*** Opening of Records for this exercise ***

(* ===== verification/SwarmRefusal.v ===== *)
(** * A user stream that is refused ([crates/swarm/src/core.rs])

    The application of one swarm opens a stream for a protocol the other does not support:
    what both cores do, for every fragmentation of what they send each other. *)
From S2P Require Import Prelude SansIo Varint Multibase PeerId Multiaddr Multistream.
From S2P Require Import IdentifyMessage Ping Identify SwarmEvents SwarmCore SwarmInvariant.
From S2P Require Import SwarmStreams SwarmOpener.
From Stdlib Require Import ZArith Strings.Byte Strings.String.
From stdpp Require Import base numbers list gmap strings.

#[local] Open Scope Z_scope.
#[local] Abbreviation hdr := (encode_message MULTISTREAM_PROTOCOL_ID).
#[local] Abbreviation na := (encode_message NOT_AVAILABLE).

Section refusal.
Context {P : Type} `{SP : !SwarmPeers P} `{BP : !BuildProfile}.
Implicit Types (s : SwarmCore (P:=P)).

(** Nothing is known of the stream: data that still arrives is dropped. *)
Definition unknown_stream s (c : ConnectionId) (st : StreamId) : Prop :=
  stream_owner s !! (c, st) = None ∧ inbound_negotiators s !! (c, st) = None ∧
  outbound_negotiators s !! (c, st) = None.

Lemma unknown_chunks s c st cs now : unknown_stream s c st → stream_chunks s c st cs now = Ok s.
Proof.
  intros (Ho & Hi & Hn). induction cs as [|d cs IH]; cbn [stream_chunks]; [done|].
  cbn [swarm_handle_input handle_transport_event]. unfold handle_stream_data, dispatch_protocol_data.
  rewrite Hi, Hn, Ho, !decide_False by tauto. exact IH.
Qed.

(** ** The listener *)

(** The refusal is sent and the stream is reset. *)
Definition declined s (c : ConnectionId) (st : StreamId) : SwarmCore :=
  act (act (set_inbound_negotiators s (delete (c, st) (inbound_negotiators s))) (SendStream c st na))
    (SwResetStream c st).

Lemma poll_inbound_refused fuel s c st n os neg :
  pending_outputs n = NotAvailable :: os →
  poll_inbound (S fuel) (with_negotiator s c st n) c st true neg =
    (with_negotiator s c st (set_pending_outputs n os), neg, true).
Proof.
  intros Ho. cbn [poll_inbound]. rewrite lookup_with_negotiator. unfold ms_poll_output. rewrite Ho.
  cbn [handle_multistream_output andb]. unfold with_negotiator. cbn. by rewrite insert_insert_eq.
Qed.

Lemma feed_unsupported s c st now p n w d rest tail :
  line_ok p → p ∉ supported_protocols n → listening p n w → d ++ rest = w ++ tail →
  (∃ n' w', w' ≠ [] ∧ rest = w' ++ tail ∧ listening p n' w' ∧ supported_protocols n' = supported_protocols n ∧
     feed_inbound_negotiator (with_negotiator s c st n) c st d now = Ok (with_negotiator s c st n')) ∨
  (∃ t, tail = t ++ rest ∧
     feed_inbound_negotiator (with_negotiator s c st n) c st d now = Ok (declined s c st)).
Proof.
  intros Hp Hs Hw Hcat. destruct (listening_step p n w d rest tail Hp Hw Hcat)
    as [(t & n' & -> & Hb & Ho & E)|(w' & n' & Hne & -> & Hw' & Hs' & E)];
    rewrite (feed_inbound_received _ _ _ _ _ _ _ _ E); [right|left].
  - exists t. split; [done|]. unfold answered. rewrite Ho, decide_False by done. cbn [app length].
    erewrite poll_inbound_step; [|reflexivity|cbn [handle_multistream_output]; reflexivity|done].
    rewrite act_with_negotiator, (poll_inbound_refused _ _ _ _ _ []) by done.
    unfold reset_inbound, declined. rewrite drop_negotiator. done.
  - exists n', w'. pose proof Hw' as (_ & Ho & _). rewrite Ho. cbn [app length].
    rewrite (set_pending_same n') by done. by rewrite poll_inbound_end.
Qed.

Lemma declined_unknown s c st :
  stream_owner s !! (c, st) = None → outbound_negotiators s !! (c, st) = None → unknown_stream (declined s c st) c st.
Proof. intros. split_and!; [done|cbn; apply lookup_delete_eq|done]. Qed.

Lemma listener_declines s c st p cs now n w tail :
  line_ok p → stream_owner s !! (c, st) = None → outbound_negotiators s !! (c, st) = None →
  p ∉ supported_protocols n → listening p n w → w ≠ [] → concat cs = w ++ tail →
  stream_chunks (with_negotiator s c st n) c st cs now = Ok (declined s c st).
Proof.
  intros Hp Ho Hn. revert n w. induction cs as [|d cs IH]; intros n w Hs Hw Hne Hcat.
  { by apply eq_sym, app_eq_nil in Hcat as [? _]. }
  cbn [stream_chunks concat swarm_handle_input handle_transport_event] in *. unfold handle_stream_data.
  rewrite lookup_with_negotiator, decide_True by done.
  destruct (feed_unsupported s c st now p n w d (concat cs) tail Hp Hs Hw Hcat)
    as [(n' & w' & Hne' & Hr & Hw' & Hs' & ->)|(t & -> & ->)]; cbn [mbind res_bind].
  - apply (IH n' w'); [by rewrite Hs'|done..].
  - by apply unknown_chunks, declined_unknown.
Qed.

(** ** The opener *)

Definition refusal_error s (c : ConnectionId) (st : StreamId) : SwarmRuntimeError (P:=P) :=
  {| err_kind := KUnsupportedProtocol; err_peer_id := established_peer_for_conn s c; err_conn_id := Some c;
     err_detail := ("remote peer does not support protocol for stream " ++ to_string (A:=Z) st)%string |}.

(** The application is told, and the stream is reset. *)
Definition turned_down s (c : ConnectionId) (st : StreamId) : SwarmCore :=
  act (emit (set_outbound_negotiators s (delete (c, st) (outbound_negotiators s)))
         (SwarmErrorEvent (refusal_error s c st))) (SwResetStream c st).

Lemma poll_outbound_refused fuel s c st tgt n os neg :
  pending_outputs n = NotAvailable :: os →
  poll_outbound (S fuel) (dialing s c st tgt n) c st neg =
    (emit (dialing s c st tgt (set_pending_outputs n os)) (SwarmErrorEvent (refusal_error s c st)), neg, true).
Proof.
  intros Ho. cbn [poll_outbound]. rewrite lookup_dialing. cbn [negotiator target].
  unfold ms_poll_output. rewrite Ho. by rewrite <- (dialing_twice s c st tgt n (set_pending_outputs n os)).
Qed.

Lemma feed_refused s c st now p asked n w d rest tail tgt :
  is_answer p NOT_AVAILABLE → p ≠ NOT_AVAILABLE → dial_awaiting p NOT_AVAILABLE asked n w → d ++ rest = w ++ tail →
  (∃ t, tail = t ++ rest ∧
     feed_outbound_negotiator (dialing s c st tgt n) c st d now =
       Ok (turned_down (act_all s (asking asked true (SendStream c st (encode_message p)))) c st)) ∨
  (∃ w' asked' n', w' ≠ [] ∧ rest = w' ++ tail ∧ (asked = true → asked' = true) ∧
     dial_awaiting p NOT_AVAILABLE asked' n' w' ∧
     feed_outbound_negotiator (dialing s c st tgt n) c st d now =
       Ok (dialing (act_all s (asking asked asked' (SendStream c st (encode_message p)))) c st tgt n')).
Proof.
  intros Hans Hna Hw Hcat.
  destruct (dial_step p NOT_AVAILABLE asked n w d rest tail Hans Hw Hcat)
    as [(t & n' & Ht & Hb & Ho & E)|(w' & asked' & n' & Hne & Hr & Ha & Hw' & E)]; [left|right].
  - unfold dial_verdict in E. rewrite decide_False in E by done. exists t. split; [done|].
    rewrite (feed_outbound_received _ _ _ _ _ _ _ _ _ E) by done.
    destruct asked; cbn [asking negb andb app length];
      rewrite ?(poll_outbound_send _ _ _ _ _ _ [NotAvailable] (encode_message p)) by done;
      rewrite (poll_outbound_refused _ _ _ _ _ _ []) by done; unfold turned_down, reset_outbound;
      rewrite ?act_all_nil; unfold emit; cbn; by rewrite delete_insert_eq.
  - exists w', asked', n'. split_and!; [done..|]. pose proof Hw' as (_ & _ & Ho & _).
    rewrite (feed_outbound_received _ _ _ _ _ _ _ _ _ E), poll_outbound_asks by done. done.
Qed.

Lemma asking_trans {A} (asked asked' : bool) (a : A) :
  (asked = true → asked' = true) → asking asked asked' a ++ asking asked' true a = asking asked true a.
Proof. intros H. destruct asked; [by rewrite (H eq_refl)|]. by destruct asked'. Qed.

Lemma turned_down_unknown s c st :
  stream_owner s !! (c, st) = None → inbound_negotiators s !! (c, st) = None → unknown_stream (turned_down s c st) c st.
Proof. intros. split_and!; [done..|cbn; apply lookup_delete_eq]. Qed.

Lemma opener_turned_down s c st p tgt cs now asked n w tail :
  is_answer p NOT_AVAILABLE → p ≠ NOT_AVAILABLE →
  stream_owner s !! (c, st) = None → inbound_negotiators s !! (c, st) = None →
  dial_awaiting p NOT_AVAILABLE asked n w → w ≠ [] → concat cs = w ++ tail →
  stream_chunks (dialing s c st tgt n) c st cs now =
    Ok (turned_down (act_all s (asking asked true (SendStream c st (encode_message p)))) c st).
Proof.
  intros Hans Hna. revert s asked n w. induction cs as [|d cs IH]; intros s asked n w Ho Hi Hw Hne Hcat.
  { by apply eq_sym, app_eq_nil in Hcat as [? _]. }
  cbn [stream_chunks concat swarm_handle_input handle_transport_event] in *. unfold handle_stream_data.
  cbn [inbound_negotiators dialing set_outbound_negotiators]. rewrite Hi, decide_False by tauto.
  change (set_outbound_negotiators s _) with (dialing s c st tgt n).
  rewrite lookup_dialing, decide_True by done.
  destruct (feed_refused s c st now p asked n w d (concat cs) tail tgt Hans Hna Hw Hcat)
    as [(t & -> & ->)|(w' & asked' & n' & Hne' & Hr & Ha & Hw' & ->)]; cbn [mbind res_bind].
  - by apply unknown_chunks, turned_down_unknown.
  - rewrite (IH _ asked' n' w') by done. unfold act_all. cbn. rewrite <- app_assoc, asking_trans by done. done.
Qed.

(** ** Property *)

(** C12. A refused stream: the opener's core has opened a stream for a protocol the
    listener's core does not support.  In every fragmentation of the opener's header and
    request the listener's core sends its header and the refusal, resets the stream, keeps
    no trace of it and says nothing to its application; and in every fragmentation of that
    answer the opener's core asks once, reports exactly one unsupported-protocol error for
    that connection to its application, resets the stream and keeps no trace of it. *)
Theorem user_stream_refused sA sB p tok cA cB stA stB now cs ds :
  line_ok p → p ≠ NOT_AVAILABLE → p ∉ supported sB →
  pending_opens sA !! tok = Some {| open_conn_id := cA; open_protocol := p; open_target := KindUser p |} →
  stream_owner sA !! (cA, stA) = None → inbound_negotiators sA !! (cA, stA) = None →
  stream_owner sB !! (cB, stB) = None → outbound_negotiators sB !! (cB, stB) = None →
  concat cs = hdr ++ encode_message p → concat ds = hdr ++ na →
  (∃ b0 b1, swarm_handle_input sB (SwTransport (TIncomingStream cB stB) now) = Ok b0 ∧
     stream_chunks b0 cB stB cs now = Ok b1 ∧ unknown_stream b1 cB stB ∧ sw_events b1 = sw_events sB ∧
     sw_actions b1 = sw_actions sB ++ [SendStream cB stB hdr; SendStream cB stB na; SwResetStream cB stB]) ∧
  (∃ a0 a1, swarm_handle_input sA (SwStreamOpened cA stA tok now) = Ok a0 ∧
     stream_chunks a0 cA stA ds now = Ok a1 ∧ unknown_stream a1 cA stA ∧
     sw_events a1 = sw_events sA ++ [SwarmErrorEvent (refusal_error sA cA stA)] ∧
     sw_actions a1 = sw_actions sA ++
       [SendStream cA stA hdr; SendStream cA stA (encode_message p); SwResetStream cA stA]).
Proof.
  intros Hp Hna Hs Ho HoA HiA HoB HnB Hcs Hds. cbn [swarm_handle_input handle_transport_event]. split.
  - destruct (incoming_listening sB cB stB p) as (n & -> & Hsup & Hw). eexists _, _. split; [done|].
    erewrite listener_declines; [|exact Hp|done|done|by rewrite Hsup|exact Hw|done|by rewrite Hcs, app_nil_r].
    split; [done|]. split; [by apply declined_unknown|]. split; [done|]. cbn. by rewrite <- !app_assoc.
  - assert (is_answer p NOT_AVAILABLE) as Hans.
    { split; [|by right]. split_and!; [done..|]. vm_compute. lia. }
    destruct (stream_opened_dialing sA cA stA tok now _ p NOT_AVAILABLE Ho eq_refl eq_refl eq_refl) as (n & Hn & ->).
    eexists _, _. split; [done|].
    erewrite opener_turned_down; [|exact Hans|done|done|done|exact Hn|done|by rewrite Hds, app_nil_r].
    split; [done|]. split; [by apply turned_down_unknown|]. split; [done|]. cbn. by rewrite <- !app_assoc.
Qed.

End refusal.

(** ** A concrete refusal *)

#[local] Abbreviation Pid := (PeerId PlainMultihash).

Definition demo_asking : SwarmCore (P:=Pid) := (open_user_stream demo_chat demo_pid demo_protocol).1.
(** Both directions in pieces of seven bytes. *)
Definition demo_request : list (list byte) :=
  let b := hdr ++ encode_message demo_protocol in [take 7 b; take 7 (drop 7 b); drop 14 b].
Definition demo_refusal : list (list byte) := let b := hdr ++ na in [take 7 b; drop 7 b].

Lemma user_stream_refused_witness :
  ∃ a0 a1, swarm_handle_input demo_asking (SwStreamOpened 1 0 2 5) = Ok a0 ∧
    stream_chunks a0 1 0 demo_refusal 5 = Ok a1 ∧
    sw_events a1 = sw_events demo_asking ++ [SwarmErrorEvent (refusal_error demo_asking 1 0)].
Proof.
  destruct (user_stream_refused demo_asking demo_swarm demo_protocol 2 1 1 0 0 5 demo_request demo_refusal)
    as [_ (a0 & a1 & H1 & H2 & _ & H3 & _)].
  - split_and!; [vm_compute; reflexivity|done|vm_compute; lia].
  - done.
  - intros H. vm_compute in H. repeat (apply list_elem_of_In in H; destruct H as [H|H]; [discriminate H|];
      apply list_elem_of_In in H). by apply not_elem_of_nil in H.
  - vm_compute. reflexivity.
  - vm_compute. reflexivity.
  - vm_compute. reflexivity.
  - vm_compute. reflexivity.
  - vm_compute. reflexivity.
  - vm_compute. reflexivity.
  - vm_compute. reflexivity.
  - exists a0, a1. by split_and!.
Defined.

*** Close of Records for this exercise ***

Search the entries for "SwResetStream" and show every line that has it.

● **Response to the task**
    (SwResetStream c st).
         (SwarmErrorEvent (refusal_error s c st))) (SwResetStream c st).
     sw_actions b1 = sw_actions sB ++ [SendStream cB stB hdr; SendStream cB stB na; SwResetStream cB stB]) ∧
       [SendStream cA stA hdr; SendStream cA stA (encode_message p); SwResetStream cA stA]).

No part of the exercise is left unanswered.